At first, Ms. Assaad and a group of intellectuals who together created a task force simply lectured their neighbors, essentially calling the practice barbaric.

“At the beginning we preached and said this is wrong,” she recalled. “It didn’t work. They said, ‘It was done to our mothers and grandmothers, and they are fine.'”

She and her colleagues sounded like out-of-touch urban intellectuals, she said. But over time, they enlisted the aid of Islamic scholars and health care workers, hoping to disperse misconceptions – like the idea that cutting off the clitoris prevents homosexuality – and relate to people’s lives.

“Circumcision is a very old custom and has absolutely no benefits,” Vivian Fouad, who helps staff the national hot line, said to a caller wondering what to do with her own daughter. She continued: “If you want to protect your daughter, then you have to raise her well.

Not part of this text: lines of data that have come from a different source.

(* ===== verification/AudOut.v ===== *)
(** * audio HAL: writing and the life of a playback stream

    [audio_hw.c]: [out_write], the parameters of a playback stream, and the
    calls of the device that open and close one.  [out_write] runs its index down
    from [MAX_AUDIO_DEVICES]: entry 16 of the array of cards is what the
    structure has there, the end of [in_devices]. *)

From S2P Require Import Prelude CLib Os Snd Mixer Pcm Codec VolumeConf CodecClient AudBp AudIface.
From S2P Require Import AudRing AudDevices AudEnv AudHw.

Section Out.
Context {W : Type} `{OsOps W, MixOps W, PropOps W, FileOps W, SystemOps W, PropSetOps W, HalLibs W}.
Context `{HalConsts}.
Abbreviation S := (mach W hal_g).

(** [audio_stream_frame_size]: two channels of 16 bits. *)
Definition OUT_FRAME_SIZE : Z := 4.

Definition out_get_sample_rate : Z := DEFAULT_OUT_SAMPLING_RATE.
Definition out_get_buffer_size (out : Z) : M S Z :=
  let* o := the_out out in
  let* size := checked (udiv (SHORT_PERIOD_SIZE * DEFAULT_OUT_SAMPLING_RATE) (rate (so_config o))) in
  ret ((size + 15) / 16 * 16 * OUT_FRAME_SIZE).
Definition out_get_latency (out : Z) : M S Z :=
  let* o := the_out out in
  checked (udiv (SHORT_PERIOD_SIZE * PLAYBACK_PERIOD_COUNT * 1000) (rate (so_config o))).

(** ** out_write *)

(** The flags of [dev_manager[16]]: bytes 72 to 84 of an entry, of 92, that
    starts four bytes (usb_audio_cnt) before [in_devices]. *)
Definition past_end (in_devices : bytes) : sunxi_audio_device_manager :=
  let a := in_devices ++ zeros (128 - lenZ in_devices) in
  DevManager [] [] 0 0 (s32 (get_u32 a 68)) (s32 (get_u32 a 72)) (s32 (get_u32 a 76))
    (s32 (get_u32 a 80)) (negb (default 0 (bget a 84) =? 0)).
Definition card_entry (index : Z) (d : sunxi_audio_device) : sunxi_audio_device_manager :=
  default (past_end (ad_in_devices d)) (ad_dev_manager d !! Z.to_nat index).

(** The first card that plays. *)
Definition playing_card (d : sunxi_audio_device) : option nat := find_card plays (ad_dev_manager d).

Definition get_playback_delay (out frames : Z) (b : echo_buffer) : M S echo_buffer :=
  let* k := get_dev playing_card in
  let* k := checked k in
  let* o := the_out out in
  let p := out_slot (so_multi_pcm o) (Z.of_nat k) in
  ta_handle p ;;;
  let* '(status, kernel_frames, t) := ask (ta_htimestamp p) in
  if status <? 0 then ret (EchoBuffer (eb_raw b) (eb_frames b) (0, 0) 0) else
  let* size := ask (ta_buffer_size p) in
  let kernel_frames := u32 (size - kernel_frames) in
  ret (EchoBuffer (eb_raw b) (eb_frames b) t
         (s32 (u32 (kernel_frames + frames) * 1000000000 / MM_SAMPLING_RATE))).

(** [pcm_buf[2 * i + 2] = pcm_buf[4 * i + 4]; pcm_buf[2 * i + 3] = ...] from [i] on,
    [n] times. *)
Fixpoint to_mono (n : nat) (i : Z) (buf : bytes) : option bytes :=
  match n with
  | O => Some buf
  | Datatypes.S n =>
      match bget buf (4 * i + 4), bget buf (4 * i + 5) with
      | Some a, Some b => to_mono n (i + 1) (bblit (2 * i + 2) [a; b] buf)
      | _, _ => None
      end
  end.

Definition write_pcm (p : Z) (buf : bytes) (n : Z) : M S Z :=
  ta_handle p ;;;
  if in_bounds 0 n buf then on_world (ta_write p (bslice 0 n buf)) else undef.

(** The frames through the resampler of [card], or as they are: the buffer that
    is written, and whether it is the caller's. *)
Definition resample (out card : Z) (buffer : bytes) (in_frames out_frames : Z)
  : M S (bool * bytes * Z * Z) :=
  let* o := the_out out in
  let rs := out_slot (so_multi_resampler o) card in
  if rs =? 0 then ret (true, buffer, in_frames, in_frames) else
  let* '(data, i, n) := on_world (rs_from_input rs buffer in_frames out_frames) in
  let mem := bblit 0 data (so_buffer_mem o) in
  put_out out (set_so_buffer_mem mem) ;;;
  ret (false, mem, i, n).

(** One playing card: [pcm_write]'s result, the caller's buffer, and the frames
    the next card starts from. *)
Definition write_card (out index : Z) (buffer : bytes) (in_frames out_frames : Z)
  : M S (Z * bytes * Z * Z) :=
  let* o := the_out out in
  (* multi_config[card] *)
  let* _ := checked (so_multi_config o !! Z.to_nat index) in
  put_out out (on_config index (set_avail_min SHORT_PERIOD_SIZE)) ;;;
  let p := out_slot (so_multi_pcm o) index in
  ta_handle p ;;; step_world (ta_set_avail_min p SHORT_PERIOD_SIZE) ;;;
  let* '(own, buf, in_frames, out_frames) := resample out index buffer in_frames out_frames in
  let* o := the_out out in
  (if so_echo_reference o =? 0 then ret tt
   else
     let* b := get_playback_delay out out_frames (EchoBuffer buffer in_frames (0, 0) 0) in
     step_world (er_write (so_echo_reference o) (Some b))) ;;;
  let* c := checked (so_multi_config o !! Z.to_nat index) in
  if channels c =? 2 then
    let* r := write_pcm p buf (out_frames * OUT_FRAME_SIZE) in
    ret (r, buffer, in_frames, out_frames)
  else
    let* buf := checked (to_mono (Z.to_nat out_frames) 0 buf) in
    (if own : bool then ret tt else put_out out (set_so_buffer_mem buf)) ;;;
    let* r := write_pcm p buf (out_frames * OUT_FRAME_SIZE / 2) in
    ret (r, if own then buf else buffer, in_frames, out_frames).

(** The loop over the cards, down from 16: the last result, if any card plays,
    and the caller's buffer. *)
Fixpoint write_cards (l : list Z) (out : Z) (r : option Z) (buffer : bytes) (in_frames out_frames : Z)
  : M S (option Z * bytes) :=
  match l with
  | [] => ret (r, buffer)
  | index :: l =>
      let* d := get_dev (card_entry index) in
      if plays d then
        let* '(r, buffer, in_frames, out_frames) := write_card out index buffer in_frames out_frames in
        if negb (r =? 0) then
          do_output_standby out ;;; step_world (hal_usleep 30000) ;;; ret (Some r, buffer)
        else write_cards l out (Some r) buffer in_frames out_frames
      else write_cards l out r buffer in_frames out_frames
  end.
Definition cards_down : list Z := rev (seqZ 0 (MAX_AUDIO_DEVICES + 1)).

(** The copy for a capture of the playback: as many bytes as the resampler's
    buffer has, whatever the caller's has. *)
Definition capture_copy (buffer : bytes) : M S bytes :=
  let* af := get_dev ad_af_capture_flag in
  let* ring := get_dev ad_PcmManager in
  if af && BufExist ring then
    let n := RESAMPLER_BUFFER_SIZE / OUT_FRAME_SIZE * OUT_FRAME_SIZE in
    (if BufValideLen ring <? n then ret tt
     else
       if in_bounds 0 n buffer then
         let* '(_, ring) := WritePcmData (bslice 0 n buffer) ring in put_dev (set_ad_PcmManager ring)
       else undef) ;;;
    checked (memset buffer 0 0 n)
  else ret buffer.

(** The input stream goes to standby when the microphone may change. *)
Definition voice_input : M S bool :=
  let* inn := get_dev ad_active_input in
  if inn =? 0 then ret false else
  let* i := the_in inn in ret (si_source i =? AUDIO_SOURCE_VOICE_COMMUNICATION).

(** What follows the writing, [ret] being 0 or an error. *)
Definition write_exit (out bytes_ : Z) (r : Z) (force_input_standby : bool)
    (input_standby : Z -> M S Z) : M S unit :=
  unlock_out out ;;;
  (if r =? 0 then ret tt
   else step_world (hal_usleep (u32 (bytes_ * 1000000) / OUT_FRAME_SIZE / out_get_sample_rate))) ;;;
  if force_input_standby then
    lock_dev ;;;
    let* inn := get_dev ad_active_input in
    (if inn =? 0 then ret tt
     else lock_in inn ;;; input_standby inn ;;; unlock_in inn) ;;;
    unlock_dev
  else ret tt.

(** The raw mode follows the node. *)
Definition raw_changed (raw_info : RAW_INFO) (d : sunxi_audio_device) : bool :=
  negb (raw_enable raw_info =? ad_raw_enable d) ||
  ((raw_enable raw_info =? 1) &&
   (negb (sample_rate raw_info =? ad_raw_samplerate d) || negb (raw_mode raw_info =? ad_raw_mode d))).
Definition raw_change (out : Z) (raw_info : RAW_INFO) : M S unit :=
  let* d := get_dev (fun d => d) in
  if raw_changed raw_info d then
    out_standby out ;;;
    put_dev (set_ad_raw_enable (raw_enable raw_info)) ;;;
    put_dev (set_ad_raw_mode (raw_mode raw_info)) ;;;
    put_dev (set_ad_raw_samplerate (sample_rate raw_info))
  else ret tt.

(** [input_standby] is [do_input_standby].  The result is [bytes], and the
    caller's buffer comes back.  [ret] has no value when nothing was started and
    no card plays. *)
Definition out_write (input_standby : Z -> M S Z) (out : Z) (buffer : bytes) : M S (Z * bytes) :=
  let n := lenZ buffer in
  let* mode := get_dev ad_mode in
  if call_mode mode then ret (n, buffer) else
  let* raw_info := detectRaw in
  raw_change out raw_info ;;;
  let* raw := get_dev ad_raw_flag in
  if raw : bool then ret (n, buffer) else
  lock_dev ;;; lock_out out ;;;
  let* o := the_out out in
  let* '(started, force) := (if so_standby o then
      let* r := start_output_stream out raw_info in
      if r =? 0 then
        put_out out (set_so_standby false) ;;; let* f := voice_input in ret (Some 0, f)
      else ret (Some r, false)
    else ret (None, false)) in
  unlock_dev ;;;
  let failed := match started with Some r => negb (r =? 0) | None => false end in
  if failed then
    write_exit out n (default 0 started) false input_standby ;;; ret (n, buffer)
  else
  put_out out (set_so_write_threshold (SHORT_PERIOD_SIZE * PLAYBACK_PERIOD_COUNT)) ;;;
  put_out out (fun o => set_so_config (set_avail_min SHORT_PERIOD_SIZE (so_config o)) o) ;;;
  let* buffer := capture_copy buffer in
  let* '(r, buffer) :=
    write_cards cards_down out started buffer (n / OUT_FRAME_SIZE) (RESAMPLER_BUFFER_SIZE / OUT_FRAME_SIZE) in
  let* r := checked r in
  write_exit out n r force input_standby ;;; ret (n, buffer).

(** ** Parameters *)

(** The key of the route. *)
Definition out_route (input_standby : Z -> M S Z) (out val : Z) : M S unit :=
  lock_dev ;;; lock_out out ;;;
  let* d := get_dev (fun d => d) in
  let* force := (if negb (ad_out_device d =? val) && negb (val =? 0) then
      let* force := (if out =? ad_active_output d then
          let* force := voice_input in
          (if xorb (dev_on val AUDIO_DEVICE_OUT_AUX_DIGITAL) (dev_on (ad_out_device d) AUDIO_DEVICE_OUT_AUX_DIGITAL) ||
              xorb (dev_on val AUDIO_DEVICE_OUT_DGTL_DOCK_HEADSET)
                   (dev_on (ad_out_device d) AUDIO_DEVICE_OUT_DGTL_DOCK_HEADSET)
           then do_output_standby out ;;; ret tt else ret tt) ;;;
          ret force
        else ret false) in
      put_dev (set_ad_out_device val) ;;;
      select_output_device ;;;
      let* mode := get_dev ad_mode in
      let* volume := get_dev ad_voice_volume in
      (if call_mode mode then adev_set_voice_volume volume ;;; ret tt else ret tt) ;;;
      ret force
    else ret false) in
  unlock_out out ;;;
  (if force : bool then
     let* inn := get_dev ad_active_input in
     lock_in inn ;;; input_standby inn ;;; unlock_in inn
   else ret tt) ;;;
  unlock_dev.

(** The key of the active cards: [true] when the call returns at once. *)
Definition out_activate (out : Z) (value : bytes) : M S bool :=
  lock_dev ;;; lock_out out ;;;
  let* raw := get_dev ad_raw_flag in
  if raw : bool then unlock_out out ;;; unlock_dev ;;; ret true else
  in_devs (set_audio_devices_active AUDIO_OUT value) ;;;
  do_output_standby out ;;;
  select_output_device ;;;
  unlock_out out ;;; unlock_dev ;;; ret false.

(** The key of the raw data. *)
Definition out_raw (out : Z) (bval : bool) : M S unit :=
  lock_dev ;;; lock_out out ;;;
  let* raw := get_dev ad_raw_flag in
  (if Bool.eqb raw bval then ret tt
   else put_dev (set_ad_raw_flag bval) ;;; do_output_standby out ;;; ret tt) ;;;
  unlock_out out ;;; unlock_dev.

(** [str_parms_create_str] gives a block that [str_parms_destroy] frees: the
    early returns leave it. *)
Definition out_set_parameters (input_standby : Z -> M S Z) (out : Z) (kvpairs : bytes) : M S Z :=
  let* parms := c_malloc 1 in
  let* '(r, value) := ask (parms_get kvpairs AUDIO_PARAMETER_STREAM_ROUTING 128) in
  let* first := get_dev ad_first_set_audio_routing in
  if (0 <=? r) && first then put_dev (set_ad_first_set_audio_routing false) ;;; ret r else
  (if 0 <=? r then out_route input_standby out (atol value) else ret tt) ;;;
  let* '(r, value) := ask (parms_get kvpairs AUDIO_PARAMETER_DEVICES_OUT_ACTIVE 128) in
  let* stop := (if 0 <=? r then out_activate out value else ret false) in
  if stop : bool then ret (-1) else
  let* '(r, value) := ask (parms_get kvpairs AUDIO_PARAMETER_RAW_DATA_OUT 128) in
  (if 0 <=? r then out_raw out (atol value =? 1) else ret tt) ;;;
  c_free parms ;;; ret r.

(** [strdup]: the string's address. *)
Definition strdup (s : bytes) : M S Z := c_malloc (lenZ s + 1).
Definition out_get_parameters : M S Z := strdup [].

(** ** Opening and closing *)

Definition SIZEOF_out : Z := 2048.

(** The result and the stream. *)
Definition adev_open_output_stream : M S (Z * Z) :=
  let* out := c_malloc SIZEOF_out in
  if out =? 0 then ret (- ENOMEM, 0) else
  let* outs := get_glob h_outs in
  new_address out outs ;;;
  let* buffer := c_malloc RESAMPLER_BUFFER_SIZE in
  let o := set_so_buffer buffer (set_so_buffer_mem (zeros RESAMPLER_BUFFER_SIZE) out_zero) in
  let o := set_so_standby true (set_so_config pcm_config_mm_out o) in
  set_glob (fun g => set_h_outs (<[out := o]> (h_outs g)) g) ;;;
  ret (0, out).

Fixpoint release_cards (l : list Z) : M S unit :=
  match l with
  | [] => ret tt
  | r :: l => drop_handle r rs_release ;;; release_cards l
  end.
Definition adev_close_output_stream (out : Z) : M S unit :=
  let* mode := get_dev ad_mode in
  if call_mode mode then ret tt else
  out_standby out ;;;
  let* o := the_out out in
  c_free (so_buffer o) ;;;
  drop_handle (so_resampler o) rs_release ;;;
  release_cards (so_multi_resampler o) ;;;
  c_free out ;;;
  set_glob (fun g => set_h_outs (delete out (h_outs g)) g).
End Out.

How you raise your child is the main factor in everything, not mutilating your daughter.”


This question as to how to bring about change among all actors in a community in regards to “tradition” and especially the norms associated with the place and actions of women is not confined only to Egypt and not only to efforts to bring an end to female genital mutilation. Other norms rooted in “tradition” or even just practice, such as women wearing burqas in public in Afghanistan-while no longer legally obligatory-may take longer to be embraced in daily life than in statute. Cultures change slowly:



But as the men in this village demonstrated, widespread social change in Egypt comes slowly, very slowly. This country is conservative, religious and, for many, guided largely by traditions, even when those traditions do not adhere to the tenets of their faith, be it Christianity or Islam.

For centuries Egyptian girls, usually between the ages of 7 and 13, have been taken to have the procedure done, sometimes by a doctor, sometimes by a barber or whoever else in the village would do it. As recently as 2005, a government health survey showed that 96 percent of the thousands of married, divorced or widowed women interviewed said they had undergone the procedure – a figure that astounds even many Egyptians. In the language of the survey, “The practice of female circumcision is virtually universal among women of reproductive age in Egypt.”

Though the practice is common and increasingly contentious throughout sub-Saharan Africa, among Arab states the only other place where this practice is customary is in southern Yemen, experts here said. In Saudi Arabia, where women cannot drive, cannot vote, cannot hold most jobs, the practice is viewed as abhorrent, a reflection of pre-Islamic traditions.